**Task to carry out:**
Which lines run from the one containing "list A) (lo" to the last line of the entries? Return them exactly, with nothing more.
┌─ Source material
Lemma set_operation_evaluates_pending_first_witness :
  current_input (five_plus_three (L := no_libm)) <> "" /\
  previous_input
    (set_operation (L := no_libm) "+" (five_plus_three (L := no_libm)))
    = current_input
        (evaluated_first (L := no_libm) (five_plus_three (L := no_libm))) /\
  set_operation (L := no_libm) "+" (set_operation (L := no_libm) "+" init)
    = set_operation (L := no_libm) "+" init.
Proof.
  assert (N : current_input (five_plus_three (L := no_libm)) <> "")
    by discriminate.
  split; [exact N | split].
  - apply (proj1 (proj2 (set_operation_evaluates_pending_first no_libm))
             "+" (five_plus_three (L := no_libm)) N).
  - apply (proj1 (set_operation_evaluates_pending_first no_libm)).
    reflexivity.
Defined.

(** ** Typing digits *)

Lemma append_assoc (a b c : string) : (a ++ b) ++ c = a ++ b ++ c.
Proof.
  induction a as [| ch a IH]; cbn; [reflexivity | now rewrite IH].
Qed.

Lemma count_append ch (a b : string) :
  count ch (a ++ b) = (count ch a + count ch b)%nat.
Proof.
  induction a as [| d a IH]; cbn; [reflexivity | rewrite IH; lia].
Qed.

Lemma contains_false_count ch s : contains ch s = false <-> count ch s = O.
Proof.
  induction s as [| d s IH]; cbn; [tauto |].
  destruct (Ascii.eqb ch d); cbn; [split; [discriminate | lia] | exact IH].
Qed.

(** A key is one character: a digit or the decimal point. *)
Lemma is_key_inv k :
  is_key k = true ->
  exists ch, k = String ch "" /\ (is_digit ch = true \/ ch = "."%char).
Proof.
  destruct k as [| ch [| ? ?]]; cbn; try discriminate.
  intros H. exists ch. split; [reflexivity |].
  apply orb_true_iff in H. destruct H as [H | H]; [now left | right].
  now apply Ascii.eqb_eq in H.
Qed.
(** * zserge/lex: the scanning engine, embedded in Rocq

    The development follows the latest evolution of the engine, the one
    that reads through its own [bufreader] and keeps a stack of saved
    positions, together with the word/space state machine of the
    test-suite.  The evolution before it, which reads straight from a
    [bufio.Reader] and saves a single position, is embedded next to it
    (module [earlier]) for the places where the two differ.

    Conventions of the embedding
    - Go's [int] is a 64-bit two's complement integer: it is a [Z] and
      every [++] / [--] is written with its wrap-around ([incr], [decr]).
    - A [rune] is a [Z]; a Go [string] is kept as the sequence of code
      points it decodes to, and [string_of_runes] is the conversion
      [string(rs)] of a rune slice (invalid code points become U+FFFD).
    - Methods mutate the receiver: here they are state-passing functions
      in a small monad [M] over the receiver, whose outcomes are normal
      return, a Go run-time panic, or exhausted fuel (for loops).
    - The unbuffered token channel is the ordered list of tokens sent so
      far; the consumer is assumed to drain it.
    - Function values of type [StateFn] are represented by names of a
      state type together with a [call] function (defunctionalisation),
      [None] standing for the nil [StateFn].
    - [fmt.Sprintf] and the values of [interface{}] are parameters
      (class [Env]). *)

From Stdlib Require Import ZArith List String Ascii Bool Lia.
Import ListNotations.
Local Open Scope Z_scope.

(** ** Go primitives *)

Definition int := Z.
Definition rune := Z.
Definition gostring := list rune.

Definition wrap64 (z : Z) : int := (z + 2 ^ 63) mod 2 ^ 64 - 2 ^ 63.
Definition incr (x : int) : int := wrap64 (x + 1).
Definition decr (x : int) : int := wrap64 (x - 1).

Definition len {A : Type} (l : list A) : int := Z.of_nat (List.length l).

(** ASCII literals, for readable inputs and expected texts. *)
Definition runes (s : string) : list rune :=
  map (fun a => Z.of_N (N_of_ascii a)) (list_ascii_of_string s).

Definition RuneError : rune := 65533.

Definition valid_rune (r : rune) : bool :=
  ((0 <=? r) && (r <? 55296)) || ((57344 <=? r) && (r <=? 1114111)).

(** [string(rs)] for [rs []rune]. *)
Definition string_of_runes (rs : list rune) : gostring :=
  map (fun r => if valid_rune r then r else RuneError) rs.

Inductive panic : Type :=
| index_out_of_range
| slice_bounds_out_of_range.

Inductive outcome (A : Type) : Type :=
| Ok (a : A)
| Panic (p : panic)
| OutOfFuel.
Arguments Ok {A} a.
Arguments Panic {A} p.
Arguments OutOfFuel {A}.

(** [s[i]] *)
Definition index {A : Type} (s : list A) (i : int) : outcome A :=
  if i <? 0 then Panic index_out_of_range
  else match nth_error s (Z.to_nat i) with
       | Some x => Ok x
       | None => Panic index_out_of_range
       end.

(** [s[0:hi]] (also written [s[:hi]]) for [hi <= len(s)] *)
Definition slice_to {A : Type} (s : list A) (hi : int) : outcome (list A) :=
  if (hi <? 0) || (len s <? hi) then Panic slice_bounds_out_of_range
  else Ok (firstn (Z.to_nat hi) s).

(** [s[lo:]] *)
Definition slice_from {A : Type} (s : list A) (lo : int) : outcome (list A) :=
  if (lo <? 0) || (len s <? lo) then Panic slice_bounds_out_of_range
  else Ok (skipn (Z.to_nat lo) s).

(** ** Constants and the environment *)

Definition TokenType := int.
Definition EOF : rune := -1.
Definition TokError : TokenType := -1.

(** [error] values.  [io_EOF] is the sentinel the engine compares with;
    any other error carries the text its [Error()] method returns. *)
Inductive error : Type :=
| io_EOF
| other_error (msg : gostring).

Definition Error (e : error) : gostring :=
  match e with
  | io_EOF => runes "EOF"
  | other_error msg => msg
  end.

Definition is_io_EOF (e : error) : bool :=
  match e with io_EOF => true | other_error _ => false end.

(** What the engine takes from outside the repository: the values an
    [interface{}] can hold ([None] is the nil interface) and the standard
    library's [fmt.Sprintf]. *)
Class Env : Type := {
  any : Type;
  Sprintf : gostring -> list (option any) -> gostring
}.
└─
**Problem solution:**
Definition slice_from {A : Type} (s : list A) (lo : int) : outcome (list A) :=
  if (lo <? 0) || (len s <? lo) then Panic slice_bounds_out_of_range
  else Ok (skipn (Z.to_nat lo) s).

(** ** Constants and the environment *)

Definition TokenType := int.
Definition EOF : rune := -1.
Definition TokError : TokenType := -1.

(** [error] values.  [io_EOF] is the sentinel the engine compares with;
    any other error carries the text its [Error()] method returns. *)
Inductive error : Type :=
| io_EOF
| other_error (msg : gostring).

Definition Error (e : error) : gostring :=
  match e with
  | io_EOF => runes "EOF"
  | other_error msg => msg
  end.

Definition is_io_EOF (e : error) : bool :=
  match e with io_EOF => true | other_error _ => false end.

(** What the engine takes from outside the repository: the values an
    [interface{}] can hold ([None] is the nil interface) and the standard
    library's [fmt.Sprintf]. *)
Class Env : Type := {
  any : Type;
  Sprintf : gostring -> list (option any) -> gostring
}.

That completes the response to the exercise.